Учебная страница курса биоинформатики,
год поступления 2016

Практикум 3. Задания

  1. Настройте Far Manager для удобной работы (см. подсказки).

    • Вынесите на рабочий стол ярлык для Far Manager.
    • Измените следующие настройки:
      • размер окна Far Manager и (если хочется) размер шрифта;
      • После этого отложите мышку в сторону и используйте только клавиатуру!

      • начальные директории (одна – "H:\"; другая – "P:\y16\term1");

    • Назначьте сочетание клавиш <правый_Ctrl+1> для перехода в директорию H:\term1\block1 вашей домашней директории (на диске H).

    • Сохраните настройки. Проверьте, что настройки сохраняются при закрытии и открытии Far Manager!
    • Создайте средствами Far Manager поддиректорию pr3 директории H:\term1\block1 (это будет ваша рабочая директория на это занятие). Позовите преподавателя и продемонстрируйте результат.
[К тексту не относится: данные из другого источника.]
Lemma left_behind_from P e e1 e2 k k' : around P k' e e1 → k ≠ k' → left_behind e1 e2 k → left_behind e e2 k.
Proof. intros [He _] Hne. unfold left_behind. by rewrite (He k Hne). Qed.

(** The racks the loop went through are left behind, the one it stopped at may be
    busy, those after it are not touched. *)
Definition one_at_a_time e (racks : list (nat * nat)) (o : RackOutcome) e' : Prop :=
  ∃ finished rest, racks = finished ++ rest ∧
    Forall (λ i, left_behind e e' (key (rcc_cc e) i)) finished ∧
    Forall (λ i, s_RackStatus (status e') !! key (rcc_cc e) i = s_RackStatus (status e) !! key (rcc_cc e) i) (tail rest) ∧
    (∀ k, k ∉ (key (rcc_cc e) <$> racks) → s_RackStatus (status e') !! k = s_RackStatus (status e) !! k) ∧
    match o with NextRack _ => rest = [] | _ => rest ≠ [] end.

Lemma reconcileRacks_one fuel racks b e :
  Forall (λ i, splits (rackNameAt (rcc_cc e) i)) racks → NoDup (key (rcc_cc e) <$> racks) →
  deleting (rcc_cc e) = false →
  wp (reconcileRacks fuel racks b) (λ o e', one_at_a_time e racks o e' ∧ deleting (rcc_cc e') = false ∧
    (logs no_sts_write e e' ∨ at_most_one_write e e' ∧ ends o = true)) e.
Proof.
  revert b e. induction racks as [|i racks IH]; intros b e Hs Hnd Hdel; cbn [reconcileRacks].
  { apply wp_ret. split; [|by split; [|left; apply logs_same]]. exists [], []. by repeat split. }
  inversion Hs as [|? ? Hi Hrest]; subst. inversion Hnd as [|? ? Hnotin Hnd']; subst.
  apply wp_bind. eapply wp_mono; [by apply reconcileOneRack_passed|]. intros o e1 (Ha & Ho & Hw).
  fold (key (rcc_cc e) i) in Ha, Ho. pose proof Ha as (He & [Hnames Hdel'] & _).
  assert (∀ j, j ∈ racks → key (rcc_cc e) j ≠ key (rcc_cc e) i) as Hother.
  { intros j Hj Heq. apply Hnotin. rewrite <- Heq. by apply list_elem_of_fmap_2. }
  destruct (ends o) eqn:Hend.
  { assert (one_at_a_time e (i :: racks) o e1) as Hone.
    { exists [], (i :: racks). split; [done|]. split; [constructor|]. cbn [tail]. split; [|split].
      - apply Forall_forall. intros j Hj. by apply He, Hother.
      - intros k Hk. apply He. intros ->. apply Hk. by left.
      - by destruct o. }
    destruct o; [done|..]; apply wp_ret; (split; [done|]); (split; [congruence|done]). }
  destruct o as [added| |]; [|done..]. destruct Hw as [Hw|[_ ?]]; [|done].
  assert (∀ j, key (rcc_cc e1) j = key (rcc_cc e) j) as Hkey by (intros j; unfold key; by rewrite Hnames).
  assert (key (rcc_cc e1) <$> racks = key (rcc_cc e) <$> racks) as Hkeys by (by apply list_fmap_ext).
  eapply wp_mono; [apply IH|].
  - eapply Forall_impl; [exact Hrest|]. intros j. by rewrite Hnames.
  - by rewrite Hkeys.
  - congruence.
  - intros o e2 [(fin & rest & -> & Hfin & Htail & Hout & Hlast) [Hd2 Hw2]]. split; [|split; [done|]].
    2: { destruct Hw2 as [Hw2|[Hw2 Ho2]]; [left; by etrans|right; split; [by eapply at_most_one_l|done]]. }
    exists (i :: fin), rest. split; [done|]. split; [constructor|split; [|split; [|done]]].
    + cbn in Ho. rewrite Hkeys in Hout. specialize (Hout _ Hnotin). unfold left_behind in *. rewrite Hout. exact Ho.
    + apply Forall_forall. intros j Hj. rewrite Forall_forall in Hfin. specialize (Hfin j Hj). rewrite Hkey in Hfin.
      eapply left_behind_from; [exact Ha| |exact Hfin]. apply Hother. set_solver.
    + apply Forall_forall. intros j Hj. rewrite Forall_forall in Htail. specialize (Htail j Hj). rewrite !Hkey in Htail.
      rewrite Htail. apply He, Hother. rewrite elem_of_app. right. destruct rest; [done|]. by right.
    + intros k Hk. rewrite Hkeys in Hout. rewrite fmap_cons, not_elem_of_cons in Hk. rewrite Hout by tauto. apply He. tauto.
Qed.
  2. Создайте файл протокола вашей работы на этом занятии. Для этого запустите программу Word, создайте новый документ и сохраните его в рабочей директории под именем <Familiya>_pr3.docx. Вместо <Familiya> начиная с этого занятия и далее нужно использовать одно и то же написание вашей фамилии с заглавной буквы на английском языке без кавычек (то же самое, что вы указали при регистрации на kodomo). Протокол этого занятия начните с заголовка, из которого было бы понятно, чья и какая работа будет описываться (например "Протокол выполнения практикума 3 Пупкиным Василием") и даты занятия. По мере выполнения заданий заносите туда требуемые сведения. Протоколы будут первое время представлять собой основную форму отчётов о проделанной вами работе. Все ваши протоколы должны отвечать некоторым требованиям, изучите эти требования внимательно, если что-то неясно – спрашивайте.
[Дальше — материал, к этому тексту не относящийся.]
(* ===== verification/Backup.v ===== *)
(** * The backup controller (src/controllers/cassandrabackup)

    A [CassandraBackup] without a schedule is run once by a goroutine that posts the
    operation to the side car of a random pod of the data centre and follows its
    state; one with a schedule becomes a cron job that does the same every time.
    The job is a closure over the object the reconcile loop read, kept by its
    address in the heap. *)
From S2P Require Import Prelude KubeObjects Types ClusterApi Server K8sUtil Pods FakeCluster Samples BackupTypes Sidecar FakeSidecar.

Definition annotationLastApplied : string := "cassandrabackups.db.orange.com/last-applied-configuration".

(** ** time.ParseDuration, as far as its error goes

    A sign, then numbers with a unit; the sum of nanoseconds fits an int64.  The
    fraction of a number is taken exactly. *)
Definition duration_units : list (string * Z) :=
  [("ns", 1); ("us", 10 ^ 3); ("µs", 10 ^ 3); ("μs", 10 ^ 3); ("ms", 10 ^ 6); ("s", 10 ^ 9); ("m", 60 * 10 ^ 9); ("h", 3600 * 10 ^ 9)]%Z.
Fixpoint span (p : ascii → bool) (l : list ascii) : list ascii * list ascii :=
  match l with
  | c :: l' => if p c then let '(a, b) := span p l' in (c :: a, b) else ([], l)
  | [] => ([], [])
  end.
Definition is_dot (c : ascii) : bool := (code c =? 46)%N.
(** The magnitude of the rest of a duration, [fuel] numbers at most. *)
Fixpoint parse_numbers (fuel : nat) (l : list ascii) (total : Z) : option Z :=
  match fuel, l with
  | _, [] => Some total
  | 0, _ => None
  | S fuel, _ =>
      let '(int, l) := span is_digit l in
      let '(dot, l) := match l with c :: l' => if is_dot c then (true, l') else (false, l) | [] => (false, []) end in
      let '(frac, l) := if dot then span is_digit l else ([], l) in
      if bool_decide (int = []) && bool_decide (frac = []) then None
      else
        let '(unit, l) := span (λ c, negb (is_dot c) && negb (is_digit c)) l in
        match find_map (λ '(name, z), if name == of_chars unit then Some z else None) duration_units with
        | None => None
        | Some u =>
            let v := (digits_value int * u + digits_value frac * u / 10 ^ Z.of_nat (length frac))%Z in
            if bool_decide (2 ^ 63 < total + v)%Z then None else parse_numbers fuel l (total + v)%Z
        end
  end.
Definition ParseDuration (s : string) : bool :=
  let '(neg, l) := match chars s with
                   | c :: l => if (code c =? 45)%N then (true, l) else if (code c =? 43)%N then (false, l) else (false, c :: l)
                   | [] => (false, []) end in
  if bool_decide (l = ["0"%char]) then true
  else if bool_decide (l = []) then false
  else match parse_numbers (length l) l 0 with
       | Some d => neg || bool_decide (d < 2 ^ 63)%Z
       | None => false
       end.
  3. В таблице найдите вирус, с геномом которого вы будет работать. Запишите в протоколе номер пункта задания и название вируса. Пользуясь NetBox, зайдите на ftp-сервер NCBI (ftp.ncbi.nlm.nih.gov) по протоколу ftp. Войдите в директорию genomes, поддиректорию Viruses и там найдите директорию с геномом своего вируса. Рассмотрите список файлов, внесите в протокол названия файлов с расширением "gbk" (это файлы формата GenBank) и их размер в байтах. Самый большой из этих файлов скопируйте в свою рабочую директорию, укажите в протоколе, какой файл вы скопировали и почему. Скопированный файл откройте в редакторе и найдите раздел, в котором содержится последовательность нуклеотидов этого генома (или участка генома).

  4. Создайте в своей рабочей директории текстовый файл в fasta-формате <Familiya>_virus_pr3.fasta, содержащий последовательность этого генома (или участка). В этом файле название последовательности (см. в подсказках про формат fasta) должно совпадать с именем исходного GenBank-файла без расширения. Описание последовательности не обязательно, но всё же попробуйте найти подходящие слова в GenBank-файле. При создании файла пользуетесь редактором Far. Когда файл будет готов, и вы убедитесь, что его содержание соответствует заданию, скопируйте его в директорию credits. В протоколе кратко опишите, что вы делали.

  5. Внесите в протокол число нуклеотидов в последовательности ДНК генома (участка), с которым вы работали, и опишите, как вы его определили.
  6. (*) Дополнительное задание Опишите, что вы смогли понять об информации, содержащейся в файле, не считая последовательности нуклеотидов

  1. В конце протокола в паре предложений отметьте, что на этом занятии вызвало наибольшие сложности, или что сложностей не возникло. Когда протокол будет готов для проверки, скопируйте его в директорию credits.

Срок выполнения заданий – утро дня следующего занятия. Это означает, что к этому моменту протокол и все требуемые в заданиях файлы должны лежать в директории credits.